Mas eu não me importo. A maioria das pessoas também bebe dessa indiferença. Eu não sei se ficamos alheios às dores de tantas almas porque não buscamos saber ou não sabemos porque a correria da vida, a estafante busca pelo amanhã leva o homem a achar que sempre a sua dor é maior que a do seu semelhante, de um amigo, de um desconhecido perdido entre a poeira da vida.

Os sonhos de glória nas grandes cidades, os traumas da alma, as emboscadas da vida, estão tornando o ser humano cada vez mais impessoal, cativo dos seus próprios interesses, de seus reservados e impertubáveis momentos.

Escravo da necessidade de voar atrás do mágico bálsamo que vai aliviar seus infortúnios, seus medos, suas angústias, virou refém da ânsia de procurar as estradas que possam dar no nascedouro da sua própria felicidade, sem se preocupar com as dores alheias, sem sentir o aroma da solidariedade.

Será que a emboscada das saudades que me assaltam no meio da noite são sempre maiores que do vizinho que mora ao lado?

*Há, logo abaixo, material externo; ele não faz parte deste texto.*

(* ===== verification/LifecycleFacts.v ===== *)
(** * The life of a client request: proofs

    Whatever httpd does, in whatever order it may do it: no handler is
    undefined, and the calls to libcoraza keep the protocol. *)
From S2P Require Import Prelude RulesScan Types World DynLib DynLibFacts Intervention InterventionFacts Config Waf WafFacts Headers HeadersFacts Phase1 Phase1Facts BodyIn FilterOut FilterOutFacts Hooks Protocol Lifecycle Discipline LazyBuild DisciplineRequest DisciplineResponse Sim.
Local Open Scope Z_scope.

(** ** Moving between requests and growing the chain *)
Section moves.
Context {X : Type}.
Implicit Types w : world X.
Variables (n : nat) (ch : list nat).

(** The same state seen from another request of the transaction. *)
Lemma running_move c r0 r q0 q x p rf w :
  running n ch c r0 false w q0 x p rf → reqs w !! r = Some q → r_ctx q = Some c →
  running n ch c r false w q x p rf.
Proof. intros [] Hq Hc. by constructor. Qed.

Lemma prev_path_add w r q p l :
  reqs w !! r = None → prev_path w p l → prev_path (set_reqs (λ m, <[r := q]> m) w) p l.
Proof.
  intros Hr. induction 1 as [|p0 q0 l Hq0 _ IH]; [constructor|].
  apply path_step with q0; [|done]. simpl. rewrite lookup_insert_ne; [done|]. intros ->. congruence.
Qed.
(* ===== verification/Threads.v ===== *)
(** * Threads building WAFs

    Worker threads run [coraza_create_ctx] at the same time on the shared
    configuration, cache and mutex.  A thread is at one of the points between the
    shared accesses of the lazy build; the steps of the threads interleave freely.
    What a thread does while it holds the mutex is cut into the three strategies
    of the function, since the other threads read [dcf->waf] without the
    mutex meanwhile; so are the read before the lock and the one after it. *)
From S2P Require Import Prelude Types World DynLib Waf.
Local Open Scope Z_scope.

(** Where a thread is: before the unlocked test; waiting for the mutex; holding
    it before each strategy and before the release; before the unlocked choice of
    the WAF; with the WAF it will use. *)
Inductive point :=
| AtTest | AtLock | AtChild | AtCache | AtBuild | AtUnlock | AtChoice | Finished (waf : Z).

(** A request being served: its section and its server's record. *)
Record thread := Thread { th_dir : nat; th_server : option nat; th_point : point }.

#[export] Instance point_eq_dec : EqDecision point.
Proof. solve_decision. Defined.

Definition holds_mutex (p : point) : bool :=
  match p with AtChild | AtCache | AtBuild | AtUnlock => true | _ => false end.

Section threads.
Context {X : Type} `{!Dynlib X, !Libcoraza X, !Libc X}.
Abbreviation W := (world X).

(** [dcf->waf == 0 && dcf->has_rules && dcf->rules->nelts > 0]. *)
Definition needs_build (d : nat) : M W bool :=
  dcf ← get_dir d;
  if bool_decide (waf dcf = 0) && has_rules dcf then
    l ← get_array (rules dcf); mret (bool_decide (l ≠ []))
  else mret false.

(** The next step of a thread. *)
Definition turn (t : thread) : M W thread :=
  let d := th_dir t in
  p ← match th_point t with
      | AtTest => b ← needs_build d; mret (if b : bool then AtLock else AtChoice)
      | AtLock => lock ;; mret AtChild
      | AtChild => reuse_child_waf d ;; mret AtCache
      | AtCache => reuse_cached_waf d ;; mret AtBuild
      | AtBuild => build_and_cache_waf d ;; mret AtUnlock
      | AtUnlock => unlock ;; mret AtChoice
      | AtChoice => h ← chosen_waf d (th_server t); mret (Finished h)
      | Finished h => mret (Finished h)
      end;
  mret (Thread d (th_server t) p).

(** A thread waits while another one holds the mutex, and stops at the end. *)
Definition blocked (w : W) (t : thread) : Prop :=
  th_point t = AtLock ∧ g_waf_build_mutex (wafs w) = Some true.
Definition finished (t : thread) : Prop := ∃ h, th_point t = Finished h.

#[export] Instance blocked_dec w t : Decision (blocked w t).
Proof. apply _. Defined.
#[export] Instance finished_dec t : Decision (finished t).
Proof.
  unfold finished. destruct (th_point t) as [| | | | | | |h]; [right; by intros [? ?]..|].
  left. by exists h.
Defined.

(** Some thread that can run takes its next step. *)
Inductive interleave : W * list thread → W * list thread → Prop :=
| interleave_turn w ts i t t' w' :
    ts !! i = Some t → ¬ blocked w t → ¬ finished t → turn t w = Some (t', w') →
    interleave (w, ts) (w', <[i := t']> ts).

(** A schedule, by thread number: where it leads, if every step of it can be taken. *)
Fixpoint scheduled (order : list nat) (s : W * list thread) : option (W * list thread) :=
  match order with
  | [] => Some s
  | i :: order =>
      t ← s.2 !! i;
      if bool_decide (blocked s.1 t) || bool_decide (finished t) then None
      else '(t', w') ← turn t s.1; scheduled order (w', <[i := t']> s.2)
  end.

(** The same thread, alone. *)
Fixpoint turns (n : nat) (t : thread) : M W thread :=
  match n with O => mret t | S n => t ← turn t; turns n t end.
End threads.
(** The interval change, statement by statement. *)
Lemma interval_change_steps (a : App) (Y : Z) :
  single_timer a ->
  exists a1 a2 a' t t',
    (set_check_interval (Py.Int Y) ;; save) a = (Val tt, a1)
    /\ timer a = Some t
    /\ stop_timer a1 = (Val tt, a2)
    /\ run_loop a2 = alter invalidated t (run_loop a)
    /\ live_timers a2 = []
    /\ start_timer (Py.Int Y) a2 = (Val tt, a')
    /\ setCheckInterval_ Y a = (Val tt, a')
    /\ run_loop_log a' = (run_loop_log a ++ [run_loop a2; run_loop a'])%list
    /\ live_timers a' = [{| period_ms := Py.Int Y; valid := true |}]
    /\ timer a' = Some t'
    /\ run_loop a' !! t' = Some {| period_ms := Py.Int Y; valid := true |}
    /\ t <> t'
    /\ (exists old, run_loop a' !! t = Some old /\ valid old = false)
    /\ check_interval (config a') = Py.Int Y
    /\ window_fits (config a') = window_fits (config a).
Proof.
  intros (t & tm & Ht & Hl & Hv & _ & Hlive).
  set (c := {| window_x := window_x (config a); window_y := window_y (config a);
               icon_size := icon_size (config a);
               muted_keyword := muted_keyword (config a);
               unmuted_keyword := unmuted_keyword (config a);
               check_interval := Py.Int Y |}).
  destruct (save_frame (with_config c a)) as (f & o & Hsave).
  set (a1 := with_stdout o (with_fs f (with_config c a))).
  set (l2 := alter invalidated t (run_loop a)).
  exists a1, (with_run_loop l2 a1),
    (with_timer (Some (length l2))
       (with_run_loop (l2 ++ [{| period_ms := Py.Int Y; valid := true |}])%list
          (with_run_loop l2 a1))),
    t, (length l2).
  assert (Hlen : length l2 = length (run_loop a)) by apply length_alter.
  assert (Hlt : t < length (run_loop a)) by (by eapply lookup_lt_Some).
  assert (H2 : List.filter valid l2 = []) by (by eapply invalidate_sole).
  split_and!.
  - unfold bind, set_check_interval, modify. fold c. by rewrite Hsave.
  - done.
  - unfold stop_timer, bind, get, invalidate, modify. cbn. by rewrite Ht.
  - reflexivity.
  - done.
  - reflexivity.
  - unfold setCheckInterval_, bind, set_check_interval, modify. fold c.
    rewrite Hsave. fold a1.
    unfold stop_timer, bind, get, invalidate, modify. cbn. rewrite Ht.
    reflexivity.
  - cbn. by rewrite <- app_assoc.
  - unfold live_timers. cbn. by rewrite List.filter_app, H2.
  - reflexivity.
  - cbn. by rewrite lookup_app_r, Nat.sub_diag.
  - lia.
  - exists (invalidated tm). split; [| done]. cbn.
    rewrite lookup_app_l by lia. unfold l2.
    by rewrite list_lookup_alter_eq, Hl.
  - reflexivity.
  - reflexivity.
Qed.
(** * accounts/models.py: accounts, memberships and owner designations

    A shallow embedding of the three Django models of [accounts/models.py]
    ([Account], [AccountUser], [AccountOwner]) and of the part of the Django
    ORM their methods call into: primary-key tables, foreign-key and reverse
    one-to-one descriptors, [Model.save], [Model.delete] with cascades, and
    the uniqueness constraints the [Meta] classes and field options declare.

    Methods are computations in a state-and-exception monad over the database
    contents: an exception leaves the database as the last completed write
    left it. *)

From stdpp Require Import gmap strings list fin_maps.
From Stdlib Require Import ZArith Lia.

Local Open Scope Z_scope.

(** ** Exceptions *)

(** The model classes a [DoesNotExist] can belong to. *)
Inductive ModelName := MUser | MAccount | MAccountUser | MAccountOwner.

Inductive Exn :=
  | OwnershipRequired (msg : string)      (* accounts.exceptions *)
  | AccountMismatch                       (* accounts.exceptions *)
  | DoesNotExist (m : ModelName)          (* <Model>.DoesNotExist *)
  | MultipleObjectsReturned (m : ModelName)
  | IntegrityError                        (* django.db *)
  | AssertionError                        (* deleting an unsaved instance *)
  | AttributeError (msg : string).

(** ** Records *)

(** [django.contrib.auth.models.User], the fields this file reads. *)
Record User := mkUser {
  u_id : option Z;
  first_name : string;
  last_name : string
}.

(** [AccountsBase] contributes [created] and [modified] to every model; [id]
    is the automatic primary key, [None] until the first save. *)
Record Account := mkAccount {
  a_id : option Z;
  a_created : option Z;
  a_modified : option Z;
  name : string;
  subdomain : option string;
  domain : option string;
  is_active : bool
}.

Record AccountUser := mkAccountUser {
  au_id : option Z;
  au_created : option Z;
  au_modified : option Z;
  au_user_id : Z;
  au_account_id : Z;
  is_admin : bool
}.

Record AccountOwner := mkAccountOwner {
  ao_id : option Z;
  ao_created : option Z;
  ao_modified : option Z;
  ao_account_id : Z;
  ao_account_user_id : Z
}.

(** The database: one table per model, keyed by primary key. *)
Record Store := mkStore {
  users : gmap Z User;
  accounts : gmap Z Account;
  account_users : gmap Z AccountUser;
  account_owners : gmap Z AccountOwner
}.

Definition empty_store : Store := mkStore ∅ ∅ ∅ ∅.

Definition set_accounts (t : gmap Z Account) (st : Store) : Store :=
  mkStore (users st) t (account_users st) (account_owners st).
Definition set_account_users (t : gmap Z AccountUser) (st : Store) : Store :=
  mkStore (users st) (accounts st) t (account_owners st).
Definition set_account_owners (t : gmap Z AccountOwner) (st : Store) : Store :=
  mkStore (users st) (accounts st) (account_users st) t.
Definition set_users (t : gmap Z User) (st : Store) : Store :=
  mkStore t (accounts st) (account_users st) (account_owners st).

(** ** The monad *)

Definition M (A : Type) : Type := Store → (Exn + A) * Store.

Definition ret {A} (x : A) : M A := λ st, (inr x, st).
Definition raise {A} (e : Exn) : M A := λ st, (inl e, st).
Definition bind {A B} (m : M A) (k : A → M B) : M B :=
  λ st, match m st with
        | (inl e, st') => (inl e, st')
        | (inr x, st') => k x st'
        end.
Definition get_store : M Store := λ st, (inr st, st).
Definition put_store (st' : Store) : M unit := λ _, (inr tt, st').

#[global] Instance M_ret : MRet M := @ret.
#[global] Instance M_bind : MBind M := λ A B k m, bind m k.

(** ** Primary keys *)

(** The key the database gives a row inserted without one: one more than the
    largest key in the table, and at least 1. *)
Definition next_pk {A} (t : gmap Z A) : Z :=
  1 + map_fold (λ k _ acc, Z.max k acc) 0 t.

(** ** [django.db.models.Model] *)

(** What the ORM knows about a model class: its table, its primary key, the
    [pre_save] hooks of its fields ([add] tells an INSERT from an UPDATE),
    the constraints its columns carry in the database, and the rows a
    deletion cascades to. *)
Class Model (A : Type) := {
  model_name : ModelName;
  pk : A → option Z;
  with_pk : Z → A → A;
  pre_save : bool → Z → A → A;
  table : Store → gmap Z A;
  set_table : gmap Z A → Store → Store;
  violates : Z → A → Store → Prop;
  violates_dec :: ∀ k row st, Decision (violates k row st);
  collect : Z → Store → Store
}.

(** [Model.save]: UPDATE when the instance has a key and the row is there,
    INSERT otherwise (under the instance's key, or a new one). The database
    refuses a row that breaks a constraint; nothing is written then. The
    instance comes back with its key and timestamps set. *)
Definition Model_save `{Model A} (self : A) (now : Z) : M A :=
  st ← get_store;
  let '(k, add) :=
    match pk self with
    | Some k => (k, bool_decide (table st !! k = None))
    | None => (next_pk (table st), true)
    end in
  let row := with_pk k (pre_save add now self) in
  if decide (violates k row st) then raise IntegrityError
  else _ ← put_store (set_table (<[k := row]> (table st)) st); ret row.

(** [Model.delete]: only a saved instance can be deleted; its row goes, and
    so does every row that refers to it, transitively. The cascade does not
    call the [delete] methods of the rows it removes. *)
Definition Model_delete `{Model A} (self : A) : M unit :=
  match pk self with
  | None => raise AssertionError
  | Some k => st ← get_store; put_store (collect k st)
  end.

(** [objects.get(pk=k)], which is also what a forward foreign-key attribute
    does on access. An instance loaded from a row has the row's key. *)
Definition get_by_pk `{Model A} (k : Z) : M A :=
  st ← get_store;
  match table st !! k with
  | Some r => ret (with_pk k r)
  | None => raise (DoesNotExist model_name)
  end.

(** [objects.get] with lookup parameters: exactly one row must match. *)
Definition objects_get `{Model A} (P : A → Prop) `{∀ r, Decision (P r)} : M A :=
  st ← get_store;
  match map_to_list (filter (λ kr, P kr.2) (table st)) with
  | [] => raise (DoesNotExist model_name)
  | [(k, r)] => ret (with_pk k r)
  | _ => raise (MultipleObjectsReturned model_name)
  end.
(** X7: a cell whose values that are not missing are all equal (a cell
    that stays dry, say) has no extreme day, at any quantile: no value is
    strictly above the threshold. *)
Theorem constant_cell_no_extreme (ds : DataArray string) (q : Qc)
    (la lo : nat) (c : Qc) :
  well_shaped ds → time ds ≠ [] → (0 ≤ q ≤ 1)%Qc →
  la < nlat ds → lo < nlon ds →
  (∀ grid v, grid ∈ values ds → cell grid la lo = Some v → v = NaN ∨ v = Num c) →
  ∃ DaysExceed,
    dates_extreme ds q = Some (DaysExceed, [])
    ∧ DaysExceed !! (la * nlon ds + lo) = Some [].
Proof.
  intros Hwf Htime Hq Hla Hlo Hconst.
  destruct (dates_extreme_cell ds q la lo) as (DaysExceed & Hde & _ & Hcell);
    try done.
  exists DaysExceed. split; [done|]. rewrite Hcell. f_equal.
  apply nil_length_inv.
  destruct Hwf as [Hlen _]. symmetry in Hlen.
  rewrite length_days_over by done.
  assert (Hseries : ∀ v, v ∈ series ds la lo → v = NaN ∨ v = Num c).
  { intros v Hv. unfold series in Hv.
    apply list_elem_of_omap in Hv as (grid & Hgrid & Hv). eauto. }
  rewrite filter_none; [done|]. intros v Hv.
  unfold threshold, nanquantile.
  set (a := merge_sort Qcle (numbers (series ds la lo))).
  destruct (interpolate q a) as [T|] eqn:HT; simpl; [|by rewrite fgt_nan_r].
  destruct (Hseries v Hv) as [->| ->]; [done|].
  assert (Ha : Sorted Qcle a) by (apply Sorted_merge_sort; apply _).
  destruct (interpolate_Some q a T (proj1 Hq) Ha HT) as (x & Hx & HxT).
  assert (x = c) as ->.
  { assert (x ∈ numbers (series ds la lo)) as Hin.
    { rewrite <-(merge_sort_Permutation Qcle). apply list_elem_of_lookup. eauto. }
    unfold numbers in Hin. apply list_elem_of_omap in Hin as (w & Hw & Hwx).
    destruct (Hseries w Hw) as [->| ->]; [done|]. by injection Hwx. }
  simpl. rewrite bool_decide_eq_true. by apply Qcle_not_lt.
Qed.
(** * Debugging-Agent: fault targets and the break injector

    A shallow embedding of the three C++ programs of the repository

    - [test_apps/simple_console/simple_console.cpp]  (module [SimpleConsole])
    - [examples/sample_programs/crash_test.cpp]      (module [CrashTest])
    - [helpers/inject_break/inject_break.cpp]        (module [InjectBreak])

    Every C++ function becomes a computation in the monad [Rt.M]: it takes
    the state of the process, and gives an outcome (normal return, an
    environment fault, a blocked read on standard input, or a loop that
    turns forever), the new state and the events it emitted, in order. *)

From Stdlib Require Import ZArith List String Bool Lia Permutation.
From Stdlib Require Import Floats.PrimFloat Numbers.Cyclic.Int63.Uint63.
Import ListNotations.
Open Scope string_scope.
Open Scope list_scope.
Open Scope Z_scope.

(** ** The runtime the programs run on *)

Module Rt.

(** [int] is 32 bits wide, two's complement; [DWORD] is 32 bits, unsigned. *)
Definition int_min : Z := -2147483648.
Definition int_max : Z := 2147483647.
Definition in_int (z : Z) : Prop := int_min <= z <= int_max.
Definition in_intb (z : Z) : bool := (int_min <=? z) && (z <=? int_max).
Definition wrap32 (z : Z) : Z := (z + 2147483648) mod 4294967296 - 2147483648.
Definition to_DWORD (z : Z) : Z := z mod 4294967296.

(** [static_cast<double>] of an [int]: exact, every [int] is a double. *)
Definition double_of_int (z : Z) : float :=
  if z <? 0 then PrimFloat.opp (PrimFloat.of_uint63 (Uint63.of_Z (- z)))
  else PrimFloat.of_uint63 (Uint63.of_Z z).

(** The fault kinds of the harness, and the environment faults that
    realise them. *)
Inductive FaultKind : Type :=
  | NullDereference | DivisionByZero | StackOverflow | OutOfBoundsAccess.

Inductive access : Type := Read | Write.

Inductive place : Type :=
  | Address (a : Z)                 (* a raw pointer value *)
  | PastArray (len : nat) (idx : Z) (* element [idx] of an array of [len] *).

Inductive fault : Type :=
  | AccessViolation (a : access) (p : place)
  | IntegerDivideByZero
  | StackExhausted.

Definition kind_of (f : fault) : FaultKind :=
  match f with
  | AccessViolation _ (Address _) => NullDereference
  | AccessViolation _ (PastArray _ _) => OutOfBoundsAccess
  | IntegerDivideByZero => DivisionByZero
  | StackExhausted => StackOverflow
  end.

(** What is inserted into [std::cout], one item per [<<]. *)
Inductive item : Type :=
  | Str (s : string)
  | Int (z : Z)
  | Dbl (d : float)
  | Endl.

Inductive event : Type :=
  | Cout (i : item)
  | CinInt (z : Z)
  | CinFail (token : Z)
  | EvOutputDebugString (s : string)
  | EvSleep (ms : Z)
  | EvOpenProcess (desired_access : Z) (inherit : bool) (pid : Z) (h : Z)
  | EvDebugBreakProcess (h : Z) (ok : bool)
  | EvCloseHandle (h : Z).
(** * WordPress backup tool (scripts/wp_backup.py): a shallow embedding

    The development follows the class [WordPressBackup]:

    - [Collector]: [_backup_content_type], the paginated fetch with its
      retry and backoff policy;
    - [Sanitize]: [_sanitize_filename];
    - [Media]: [_download_media_file] and the tally of
      [_download_media_files];
    - [Orchestrator]: [_init_wp_client] and [run_backup].

    Python integers are [Z]; dictionaries keyed by strings are [gmap string];
    exceptions are values of [exn], handled in the order of the [except]
    clauses of the source.  Calls to [logger] are not modelled. *)

From Stdlib Require Import ZArith String Ascii List Lia Bool.
From stdpp Require Import base tactics option list gmap strings fin_maps.
Import ListNotations.

Local Open Scope string_scope.
Local Open Scope list_scope.
Local Open Scope Z_scope.

(** ** Exceptions

    The classes the source distinguishes in its [except] clauses.  The
    [wp_api.exceptions] classes all derive from [WPAPIError]; [WPAPIError]
    below stands for an instance that is none of the more specific classes
    (for example [WPAPIRequestError]).  [OtherException] is an [Exception]
    outside that hierarchy ([OSError], [ValueError], ...).
    [KeyboardInterrupt] and [SystemExit] derive from [BaseException] only. *)

Inductive exn : Type :=
| WPAPIRateLimitError (msg : string)
| WPAPINotFoundError (msg : string)
| WPAPIPermissionError (msg : string)
| WPAPIAuthError (msg : string)
| WPAPIError (msg : string)
| OtherException (msg : string)
| KeyboardInterrupt
| SystemExit (code : Z).

(** [isinstance(e, Exception)] *)
Definition is_Exception (e : exn) : bool :=
  match e with
  | KeyboardInterrupt | SystemExit _ => false
  | _ => true
  end.

(** [isinstance(e, WPAPIError)] *)
Definition is_WPAPIError (e : exn) : bool :=
  match e with
  | WPAPIRateLimitError _ | WPAPINotFoundError _ | WPAPIPermissionError _
  | WPAPIAuthError _ | WPAPIError _ => true
  | _ => false
  end.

Não sei. E como vou saber se não pergunto, se não me interesso em saber? Será que as incertezas do meu futuro são tão mais continuas que as de tanto que trabalham ao meu lado. Como vou sentir? Se, inconseqüente, penso somente em mim, no meu destino.

Será que a primeira luz da manhã que vem enxugar as minhas lágrimas, vai também enxugar as de quem está tão perto de mim? Como vou descobrir? Se só olho para frente. Se o lado esquerdo do meu coração é um depósito de dor e o direito é um templo fechado, cujos batimentos ficam a cadenciar o amor que sinto somente por aqueles que me são mais caros, pela mulher que amo, pelos amigos do peito.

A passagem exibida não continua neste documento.